Até que ponto o Brasil, com tantos problemas internos, tem condições de oferecer ajuda para além de suas fronteiras? A pergunta tem sido feita por analistas dentro e fora do país. Recentemente, dado divulgado pela Organização Mundial de Saúde (OMS) alimentou ainda mais a discussão. A OMS mostrou que o governo brasileiro gasta apenas 6,1% do orçamento em saúde, abaixo da média dos países da África (9,6%), do Haiti (9,5%) e do resto do mundo (13,9%).
Numa das demonstrações mais recentes, o Brasil anunciou que irá doar à Central Internacional para Compra de Medicamentos (Unitaid) dois dólares americanos por passageiro que viajar de avião ao exterior. A autorização de contribuição está prevista em lei sancionada pela presidenta Dilma Rousseff.
Para o economista, professor de relações internacionais do Centro Universitário de Belo Horizonte (UNI-BH), Alexandre Leite, notícias de ajuda para países pobres ou em crise podem causar revolta nos brasileiros porque eles sentem na pele, dentro do país, os resultados de um orçamento mal administrado que destina mais verbas para campanhas publicitárias do governo, por exemplo, do que para a saúde e a educação. “A realidade demonstra que temos muitos lapsos, muitos espaços vazios no Brasil a serem preenchidos por um Estado. Eu costumo dizer que o Brasil ainda precisa ter o ‘Estado mínimo’,” afirma.
O estudioso reconhece que o governo brasileiro tem exagerado, em alguns momentos, e vendido para o mundo uma imagem falsa. “A gente dá uma ideia de que temos condições de auxiliar para além do que efectivamente conseguiríamos. Em alguns momentos, fazemos esforços para ajudar alguns países no sector externo com políticas que poderiam ser muito úteis internamente. Recentemente, o Brasil enviou tropas para o Haiti, mas existem comunidades no Brasil, principalmente nas fronteiras, onde existe a necessidade de um processo muito semelhante. As nossas fronteiras com a Bolívia, o Uruguai, parte da Amazónia estão completamente desprotegidas. Esse mesmo esforço poderia ser feito nesses locais.”

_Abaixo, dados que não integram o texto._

Lemma stripGIFLoop_comment (bs : list bytes) (pre post out : bytes) (fuel : nat) :
  Forall wfSubBlock bs →
  stripGIFLoop (S fuel) (pre ++ commentExt bs ++ post) (len pre) out
  = stripGIFLoop fuel (pre ++ commentExt bs ++ post) (len pre + len (commentExt bs)) out.
Proof.
  intros Hbs. rewrite len_commentExt.
  set (sb := concat (map (λ b, len b :: b) bs)).
  assert (Hd : pre ++ commentExt bs ++ post = pre ++ 33 :: 254 :: sb ++ 0 :: post).
  { unfold commentExt. fold sb. rewrite <- !app_assoc. reflexivity. }
  rewrite Hd. set (T := sb ++ 0 :: post).
  assert (Hlen : len (pre ++ 33 :: 254 :: T) = len pre + 2 + len T)
    by (rewrite len_app, !len_cons; lia).
  pose proof (len_nonneg T) as HT.
  cbn [stripGIFLoop]. rewrite Hlen.
  replace (len pre <? len pre + 2 + len T) with true by (symmetry; apply Z.ltb_lt; lia).
  replace (len pre + 1 <? len pre + 2 + len T) with true by (symmetry; apply Z.ltb_lt; lia).
  rewrite at_middle.
  assert (H254 : at_ (pre ++ 33 :: 254 :: T) (len pre + 1) = 254).
  { replace (pre ++ 33 :: 254 :: T) with ((pre ++ [33]) ++ 254 :: T)
      by (by rewrite <- app_assoc).
    replace (len pre + 1) with (len (pre ++ [33])) by (rewrite len_app; reflexivity).
    apply at_middle. }
  rewrite H254.
  change ((33 =? 59)) with false. change ((33 =? 33) && true && (254 =? 254)) with true.
  cbv iota. f_equal.
  replace (pre ++ 33 :: 254 :: T) with ((pre ++ [33; 254]) ++ sb ++ 0 :: post)
    by (by rewrite <- app_assoc).
  replace (len pre + 2) with (len (pre ++ [33; 254])) by (rewrite len_app; reflexivity).
  pose proof (length_subBlocks bs) as Hsb.
  unfold sb.
  rewrite skipSubBlocks_comment; [rewrite len_app; change (len [33; 254]) with 2; lia|done|].
  rewrite !length_app. cbn [length]. lia.
Qed.

Lemma stripGIFLoop_parts (rest : bytes) (parts : list (list bytes * bytes)) :
  ∀ (pre out : bytes) (fuel : nat),
    Forall (λ p, Forall wfSubBlock p.1 ∧ plainRun p.2 = true) parts →
    (length (gifBlocks parts) < fuel)%nat →
    stripGIFLoop fuel (pre ++ gifBlocks parts ++ 59 :: rest) (len pre) out
    = out ++ concat (map snd parts) ++ [59].
Proof.
  induction parts as [|[bs b] parts IH]; intros pre out fuel Hparts Hfuel.
  - destruct fuel as [|fuel]; [cbn in Hfuel; lia|].
    cbn [gifBlocks map concat app stripGIFLoop].
    replace (len pre <? _) with true
      by (symmetry; apply Z.ltb_lt; rewrite len_app, len_cons;
          pose proof (len_nonneg rest); lia).
    by rewrite at_middle.
  - apply Forall_cons in Hparts as [[Hbs Hb] Hparts]. cbn [fst snd] in Hbs, Hb.
    assert (Hg : gifBlocks ((bs, b) :: parts) = commentExt bs ++ b ++ gifBlocks parts).
    { unfold gifBlocks. cbn [map concat fst snd]. by rewrite <- app_assoc. }
    rewrite Hg in *. rewrite !length_app in Hfuel.
    assert (2 ≤ length (commentExt bs))%nat by (unfold commentExt; cbn [app length]; lia).
    destruct fuel as [|fuel]; [lia|].
    replace fuel with (length b + (fuel - length b))%nat by lia.
    rewrite <- !app_assoc. rewrite stripGIFLoop_comment by done.
    replace (pre ++ commentExt bs ++ b ++ gifBlocks parts ++ 59 :: rest)
      with ((pre ++ commentExt bs) ++ b ++ gifBlocks parts ++ 59 :: rest)
      by (by rewrite <- app_assoc).
    replace (len pre + len (commentExt bs)) with (len (pre ++ commentExt bs))
      by (by rewrite len_app).
    rewrite stripGIFLoop_plain by (done || apply head_gifBlocks).
    replace ((pre ++ commentExt bs) ++ b ++ gifBlocks parts ++ 59 :: rest)
      with (((pre ++ commentExt bs) ++ b) ++ gifBlocks parts ++ 59 :: rest)
      by (by rewrite <- !app_assoc).
    replace (len (pre ++ commentExt bs) + len b) with (len ((pre ++ commentExt bs) ++ b))
      by (by rewrite (len_app _ b)).
    rewrite IH; [|done|lia]. cbn [map concat snd]. by rewrite <- !app_assoc.
Qed.

Lemma stripGIFBytes_blocks (hdr ct b0 rest : bytes) (parts : list (list bytes * bytes)) :
  len hdr = 13 → len ct = colorTableSize hdr →
  plainRun b0 = true →
  Forall (λ p, Forall wfSubBlock p.1 ∧ plainRun p.2 = true) parts →
  stripGIFBytes (hdr ++ ct ++ b0 ++ gifBlocks parts ++ 59 :: rest)
  = Ok (hdr ++ ct ++ b0 ++ concat (map snd parts) ++ [59]).
Proof.
  intros Hhdr Hct Hb0 Hparts.
  set (d := hdr ++ ct ++ b0 ++ gifBlocks parts ++ 59 :: rest).
  assert (Hlen : len d = 13 + len ct + len b0 + len (gifBlocks parts) + 1 + len rest)
    by (unfold d; rewrite !len_app, len_cons; lia).
  pose proof (len_nonneg ct). pose proof (len_nonneg b0). pose proof (len_nonneg rest).
  pose proof (len_nonneg (gifBlocks parts)).
  assert (Hat : at_ d 10 = at_ hdr 10) by (apply at_app_l; lia).
  assert (Hout : sliceTo d 13 = hdr) by (rewrite <- Hhdr; apply take_len_app).
  assert (Hloop : ∀ out, stripGIFLoop (length d) d (len hdr + len ct) out
                         = out ++ b0 ++ concat (map snd parts) ++ [59]).
  { intros out. unfold d.
    replace (hdr ++ ct ++ b0 ++ gifBlocks parts ++ 59 :: rest)
      with ((hdr ++ ct) ++ b0 ++ gifBlocks parts ++ 59 :: rest)
      by (by rewrite <- app_assoc).
    rewrite <- len_app.
    replace (length ((hdr ++ ct) ++ b0 ++ gifBlocks parts ++ 59 :: rest))
      with (length b0 + (length (hdr ++ ct) + length (gifBlocks parts) + 1 + length rest))%nat
      by (rewrite !length_app; cbn [length]; lia).
    rewrite stripGIFLoop_plain by (done || apply head_gifBlocks).
    replace ((hdr ++ ct) ++ b0 ++ gifBlocks parts ++ 59 :: rest)
      with (((hdr ++ ct) ++ b0) ++ gifBlocks parts ++ 59 :: rest)
      by (by rewrite <- !app_assoc).
    rewrite <- (len_app _ b0).
    rewrite stripGIFLoop_parts; [by rewrite <- !app_assoc|done|lia]. }
  unfold stripGIFBytes. fold d. cbv zeta.
  replace (len d <? 13) with false by (symmetry; apply Z.ltb_ge; lia).
  rewrite Hat, Hout. unfold colorTableSize in Hct.
  destruct (bool_decide (Z.land (at_ hdr 10) 128 ≠ 0)).
  - rewrite <- Hct.
    replace (len d <? 13 + len ct) with false by (symmetry; apply Z.ltb_ge; lia).
    assert (Hsl : slice d 13 (13 + len ct) = ct)
      by (rewrite <- Hhdr; unfold d; apply slice_middle).
    rewrite Hsl. replace (13 + len ct) with (len hdr + len ct) by lia.
    rewrite Hloop. by rewrite <- !app_assoc.
  - replace 13 with (len hdr + len ct) by lia.
    rewrite Hloop.
    assert (ct = []) as ->
      by (destruct ct as [|c ct']; [done|rewrite len_cons in Hct; pose proof (len_nonneg ct'); lia]).
    done.
Qed.

(** X26. The GIF strip.  On a file of a 13-byte
    header, a global colour table of the announced size, and then runs
    of bytes and comment extensions up to a byte 0x3B, [stripGIF] writes
    the header, the colour table and the runs, in order, and then one
    byte 0x3B: comment extensions are left out, and so is everything
    after the first 0x3B outside a comment. *)
Theorem strip_gif_removes_comments (w : World) (path out : string) (opts : StripOptions)
    (hdr ct b0 rest : bytes) (parts : list (list bytes * bytes)) :
  files w !! path = Some (hdr ++ ct ++ b0 ++ gifBlocks parts ++ 59 :: rest) →
  len hdr = 13 → len ct = colorTableSize hdr →
  plainRun b0 = true →
  Forall (λ p, Forall wfSubBlock p.1 ∧ plainRun p.2 = true) parts →
  stripGIF w path out opts
  = (WriteFile w out (hdr ++ ct ++ b0 ++ concat (map snd parts) ++ [59]), Success).
Proof.
  intros Hfile Hhdr Hct Hb0 Hparts. unfold stripGIF, ReadFile. rewrite Hfile.
  by rewrite stripGIFBytes_blocks.
Qed.

Lemma strip_gif_removes_comments_witness :
  let hdr := str "GIF89a" ++ [1; 0; 1; 0; 0; 0; 0] in
  let d := hdr ++ [33; 249; 4; 0; 0; 0; 0; 0] ++ commentExt [str "made by me"]
               ++ [44; 0] ++ [59; 7] in
  stripGIF (mkWorld {["a.gif" := d]} []) "a.gif" "b.gif" (mkStrip [] false true false)
  = (WriteFile (mkWorld {["a.gif" := d]} []) "b.gif"
       (hdr ++ [33; 249; 4; 0; 0; 0; 0; 0] ++ [44; 0] ++ [59]), Success).
Proof.
  intros hdr d.
  apply (strip_gif_removes_comments (mkWorld {["a.gif" := d]} []) "a.gif" "b.gif"
           (mkStrip [] false true false) hdr [] [33; 249; 4; 0; 0; 0; 0; 0] [7]
           [([str "made by me"], [44; 0])]).
  - reflexivity.
  - reflexivity.
  - reflexivity.
  - reflexivity.
  - repeat constructor; unfold wfSubBlock; vm_compute; done.
Defined.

Alexandre Leite analisa que as decisões de política externa do Brasil fazem parte de um projecto brasileiro por conquista de interesses maiores no cenário global. “O Brasil, sendo um país reconhecido como um doador internacional, que tem disponibilidade para auxiliar no momento de alguma catástrofe, passa a ser melhor visto fora das fronteiras, explica. “Diante de objectivos mais avançados da política externa, como posição no Conselho de Segurança da ONU, isso pode no futuro fazer parte de uma decisão futura desses membros. O Brasil seria visto como um país que teria condições, potencialidades para fazer parte do Conselho de Segurança,” completa.
O grande problema é que, segundo o analista, com vistas a dar voos mais altos, o governo brasileiro pode estar olhando demais para fora. “O que eu vejo hoje é o Brasil querendo aparecer de uma forma mais activa. Na história recente não temos visto países fazendo esforços tão grandes quanto o Brasil vem fazendo hoje dentro do cenário internacional, mais do que os outros países que são semelhantes.”